## Source information
..............................
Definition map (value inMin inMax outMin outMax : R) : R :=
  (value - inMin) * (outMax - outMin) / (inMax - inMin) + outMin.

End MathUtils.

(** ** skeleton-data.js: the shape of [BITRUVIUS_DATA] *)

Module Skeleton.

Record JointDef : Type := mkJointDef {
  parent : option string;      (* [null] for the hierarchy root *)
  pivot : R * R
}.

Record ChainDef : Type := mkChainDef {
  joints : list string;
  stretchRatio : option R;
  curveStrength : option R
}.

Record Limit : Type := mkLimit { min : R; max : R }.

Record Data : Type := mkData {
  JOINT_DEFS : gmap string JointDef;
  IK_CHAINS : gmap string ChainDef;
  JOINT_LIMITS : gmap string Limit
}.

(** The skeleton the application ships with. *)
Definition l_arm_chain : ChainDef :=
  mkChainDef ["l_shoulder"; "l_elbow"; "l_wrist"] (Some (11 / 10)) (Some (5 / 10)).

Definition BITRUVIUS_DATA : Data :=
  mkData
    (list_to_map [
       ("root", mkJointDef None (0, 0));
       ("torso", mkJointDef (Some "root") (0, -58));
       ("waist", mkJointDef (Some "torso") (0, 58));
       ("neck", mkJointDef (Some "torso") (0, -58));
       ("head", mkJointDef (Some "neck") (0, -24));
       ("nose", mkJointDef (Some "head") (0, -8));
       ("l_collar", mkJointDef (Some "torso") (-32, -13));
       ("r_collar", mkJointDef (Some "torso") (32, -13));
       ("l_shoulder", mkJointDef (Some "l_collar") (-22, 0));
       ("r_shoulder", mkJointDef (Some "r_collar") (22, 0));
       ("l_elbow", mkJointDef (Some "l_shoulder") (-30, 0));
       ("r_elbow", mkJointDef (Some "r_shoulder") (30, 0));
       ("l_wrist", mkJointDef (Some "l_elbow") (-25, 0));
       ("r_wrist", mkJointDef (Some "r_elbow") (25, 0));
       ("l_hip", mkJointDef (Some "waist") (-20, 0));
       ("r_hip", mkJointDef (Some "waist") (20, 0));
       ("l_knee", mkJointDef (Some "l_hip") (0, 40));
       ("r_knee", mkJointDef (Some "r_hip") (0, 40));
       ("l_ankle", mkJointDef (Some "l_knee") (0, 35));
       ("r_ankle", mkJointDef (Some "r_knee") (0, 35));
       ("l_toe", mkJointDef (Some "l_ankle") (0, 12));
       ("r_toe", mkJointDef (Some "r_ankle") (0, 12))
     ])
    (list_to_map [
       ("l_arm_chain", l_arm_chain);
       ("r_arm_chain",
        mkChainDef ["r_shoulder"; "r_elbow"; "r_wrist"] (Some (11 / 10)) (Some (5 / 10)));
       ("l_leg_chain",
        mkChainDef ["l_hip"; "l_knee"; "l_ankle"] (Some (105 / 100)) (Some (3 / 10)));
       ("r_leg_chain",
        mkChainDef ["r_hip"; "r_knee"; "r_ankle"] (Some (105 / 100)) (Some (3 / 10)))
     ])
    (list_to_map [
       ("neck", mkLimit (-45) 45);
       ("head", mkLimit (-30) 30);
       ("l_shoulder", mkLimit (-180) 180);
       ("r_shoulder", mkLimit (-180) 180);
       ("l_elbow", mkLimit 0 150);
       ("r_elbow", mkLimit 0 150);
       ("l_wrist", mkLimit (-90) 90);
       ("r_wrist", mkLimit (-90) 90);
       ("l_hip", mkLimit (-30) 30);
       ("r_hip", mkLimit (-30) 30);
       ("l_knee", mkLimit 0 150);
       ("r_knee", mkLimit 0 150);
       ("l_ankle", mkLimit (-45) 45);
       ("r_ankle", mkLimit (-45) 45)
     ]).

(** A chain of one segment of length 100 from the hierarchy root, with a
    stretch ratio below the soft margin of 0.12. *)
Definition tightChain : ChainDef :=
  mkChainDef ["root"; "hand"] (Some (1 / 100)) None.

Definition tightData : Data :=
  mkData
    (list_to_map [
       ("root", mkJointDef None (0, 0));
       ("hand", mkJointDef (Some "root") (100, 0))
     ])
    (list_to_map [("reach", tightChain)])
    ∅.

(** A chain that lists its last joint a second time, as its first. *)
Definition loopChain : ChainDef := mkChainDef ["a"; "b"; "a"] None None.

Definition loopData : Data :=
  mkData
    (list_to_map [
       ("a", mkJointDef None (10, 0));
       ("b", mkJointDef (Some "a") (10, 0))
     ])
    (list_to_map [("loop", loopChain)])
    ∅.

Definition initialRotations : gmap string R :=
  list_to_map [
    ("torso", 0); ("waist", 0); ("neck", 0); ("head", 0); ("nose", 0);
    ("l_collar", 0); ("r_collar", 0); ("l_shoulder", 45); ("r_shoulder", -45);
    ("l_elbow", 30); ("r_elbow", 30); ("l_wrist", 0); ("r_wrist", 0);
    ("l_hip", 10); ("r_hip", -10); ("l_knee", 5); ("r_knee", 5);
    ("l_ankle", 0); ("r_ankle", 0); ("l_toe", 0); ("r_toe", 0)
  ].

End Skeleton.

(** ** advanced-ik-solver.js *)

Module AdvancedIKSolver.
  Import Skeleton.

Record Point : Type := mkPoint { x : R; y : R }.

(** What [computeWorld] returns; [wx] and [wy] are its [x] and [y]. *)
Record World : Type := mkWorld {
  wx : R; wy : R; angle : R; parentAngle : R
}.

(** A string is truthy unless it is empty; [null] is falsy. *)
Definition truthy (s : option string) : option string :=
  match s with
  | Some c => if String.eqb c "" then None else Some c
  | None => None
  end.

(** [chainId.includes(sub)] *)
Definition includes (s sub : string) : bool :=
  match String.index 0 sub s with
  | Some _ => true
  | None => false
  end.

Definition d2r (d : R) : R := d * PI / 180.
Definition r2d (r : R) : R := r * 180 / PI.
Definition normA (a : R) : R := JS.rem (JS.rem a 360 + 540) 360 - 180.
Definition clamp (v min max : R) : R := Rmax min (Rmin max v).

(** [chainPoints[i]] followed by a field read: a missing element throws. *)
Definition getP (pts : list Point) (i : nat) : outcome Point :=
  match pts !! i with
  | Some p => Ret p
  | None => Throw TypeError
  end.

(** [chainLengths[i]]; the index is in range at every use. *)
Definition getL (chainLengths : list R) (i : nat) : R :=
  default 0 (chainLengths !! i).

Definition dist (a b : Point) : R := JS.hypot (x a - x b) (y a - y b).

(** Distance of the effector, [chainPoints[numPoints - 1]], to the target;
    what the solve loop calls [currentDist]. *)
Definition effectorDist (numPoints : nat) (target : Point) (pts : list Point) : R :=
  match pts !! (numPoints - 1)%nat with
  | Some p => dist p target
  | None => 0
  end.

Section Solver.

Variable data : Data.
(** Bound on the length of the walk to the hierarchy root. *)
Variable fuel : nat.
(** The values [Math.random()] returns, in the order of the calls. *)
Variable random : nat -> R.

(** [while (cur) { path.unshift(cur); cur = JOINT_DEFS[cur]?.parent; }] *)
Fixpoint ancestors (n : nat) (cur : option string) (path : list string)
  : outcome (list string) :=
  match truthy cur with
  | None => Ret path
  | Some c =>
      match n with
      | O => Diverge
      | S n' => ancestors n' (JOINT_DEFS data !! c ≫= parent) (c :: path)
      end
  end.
..............................
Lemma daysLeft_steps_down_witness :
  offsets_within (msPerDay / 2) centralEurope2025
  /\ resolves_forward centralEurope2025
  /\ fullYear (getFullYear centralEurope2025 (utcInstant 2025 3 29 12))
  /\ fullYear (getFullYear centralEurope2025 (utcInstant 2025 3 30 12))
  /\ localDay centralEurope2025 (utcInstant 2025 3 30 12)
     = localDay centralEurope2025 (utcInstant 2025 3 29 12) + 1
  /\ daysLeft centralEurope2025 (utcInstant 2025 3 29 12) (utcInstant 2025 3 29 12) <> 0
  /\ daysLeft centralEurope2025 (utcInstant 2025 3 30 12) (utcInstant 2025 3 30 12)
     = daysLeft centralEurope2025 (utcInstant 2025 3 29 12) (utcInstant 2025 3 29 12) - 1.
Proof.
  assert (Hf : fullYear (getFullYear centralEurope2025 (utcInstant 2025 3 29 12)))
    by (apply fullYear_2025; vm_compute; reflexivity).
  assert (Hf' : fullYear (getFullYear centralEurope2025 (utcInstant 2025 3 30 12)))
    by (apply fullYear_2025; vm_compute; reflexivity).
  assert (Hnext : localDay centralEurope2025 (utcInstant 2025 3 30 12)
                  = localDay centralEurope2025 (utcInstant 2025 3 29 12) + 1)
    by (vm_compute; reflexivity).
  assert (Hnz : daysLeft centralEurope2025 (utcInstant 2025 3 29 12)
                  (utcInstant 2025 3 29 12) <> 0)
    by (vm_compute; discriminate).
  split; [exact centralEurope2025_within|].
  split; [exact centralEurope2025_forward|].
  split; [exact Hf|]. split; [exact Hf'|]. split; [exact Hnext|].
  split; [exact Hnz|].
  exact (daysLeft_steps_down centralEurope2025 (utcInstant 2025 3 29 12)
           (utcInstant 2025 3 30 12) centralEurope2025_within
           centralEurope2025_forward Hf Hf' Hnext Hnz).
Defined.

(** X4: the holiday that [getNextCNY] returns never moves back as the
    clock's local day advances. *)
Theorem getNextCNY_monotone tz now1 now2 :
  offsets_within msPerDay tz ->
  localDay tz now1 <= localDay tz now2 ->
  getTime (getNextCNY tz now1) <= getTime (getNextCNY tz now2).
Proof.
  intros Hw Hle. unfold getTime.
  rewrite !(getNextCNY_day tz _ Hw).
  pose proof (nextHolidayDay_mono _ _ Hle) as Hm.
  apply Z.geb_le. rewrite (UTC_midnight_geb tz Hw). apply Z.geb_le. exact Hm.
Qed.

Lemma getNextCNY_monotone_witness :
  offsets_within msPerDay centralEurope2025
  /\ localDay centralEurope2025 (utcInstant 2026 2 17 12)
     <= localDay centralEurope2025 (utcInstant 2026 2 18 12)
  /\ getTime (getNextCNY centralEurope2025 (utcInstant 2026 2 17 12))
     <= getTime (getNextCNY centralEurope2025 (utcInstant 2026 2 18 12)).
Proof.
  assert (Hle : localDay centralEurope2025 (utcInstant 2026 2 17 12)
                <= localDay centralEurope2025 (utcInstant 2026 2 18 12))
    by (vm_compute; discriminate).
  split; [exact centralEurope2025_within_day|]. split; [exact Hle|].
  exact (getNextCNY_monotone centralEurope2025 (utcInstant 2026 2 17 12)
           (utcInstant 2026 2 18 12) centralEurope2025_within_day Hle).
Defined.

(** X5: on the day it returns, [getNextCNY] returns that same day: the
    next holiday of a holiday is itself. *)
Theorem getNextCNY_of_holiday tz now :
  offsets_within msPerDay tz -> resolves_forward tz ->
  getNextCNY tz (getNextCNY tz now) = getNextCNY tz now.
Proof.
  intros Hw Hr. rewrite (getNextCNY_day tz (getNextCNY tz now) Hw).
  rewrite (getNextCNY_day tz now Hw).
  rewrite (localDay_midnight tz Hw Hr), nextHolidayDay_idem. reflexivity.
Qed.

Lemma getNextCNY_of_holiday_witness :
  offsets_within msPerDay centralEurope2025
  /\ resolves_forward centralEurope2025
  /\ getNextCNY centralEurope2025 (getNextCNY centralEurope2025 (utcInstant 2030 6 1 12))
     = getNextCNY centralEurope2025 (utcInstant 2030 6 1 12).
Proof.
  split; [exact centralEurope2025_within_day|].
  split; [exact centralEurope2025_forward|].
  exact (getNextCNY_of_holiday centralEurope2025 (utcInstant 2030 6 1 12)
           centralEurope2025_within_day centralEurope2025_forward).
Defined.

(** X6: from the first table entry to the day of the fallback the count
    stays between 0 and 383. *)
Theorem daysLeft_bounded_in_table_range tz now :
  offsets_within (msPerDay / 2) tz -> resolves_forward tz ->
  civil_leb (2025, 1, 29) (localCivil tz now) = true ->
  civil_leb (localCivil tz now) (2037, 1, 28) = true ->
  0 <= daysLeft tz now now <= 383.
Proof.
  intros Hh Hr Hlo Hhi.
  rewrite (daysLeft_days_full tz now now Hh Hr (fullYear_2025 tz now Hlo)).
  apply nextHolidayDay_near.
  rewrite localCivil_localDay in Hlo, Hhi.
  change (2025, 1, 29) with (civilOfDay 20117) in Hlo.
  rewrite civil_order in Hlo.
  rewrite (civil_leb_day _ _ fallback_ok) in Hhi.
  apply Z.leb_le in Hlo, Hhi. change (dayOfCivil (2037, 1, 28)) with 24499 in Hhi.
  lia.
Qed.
..............................
## Task objective
What lines in the material mention "Hnext"? Copy every one of them.

## Result of this task
  assert (Hnext : localDay centralEurope2025 (utcInstant 2025 3 30 12)
  split; [exact Hf|]. split; [exact Hf'|]. split; [exact Hnext|].
           centralEurope2025_forward Hf Hf' Hnext Hnz).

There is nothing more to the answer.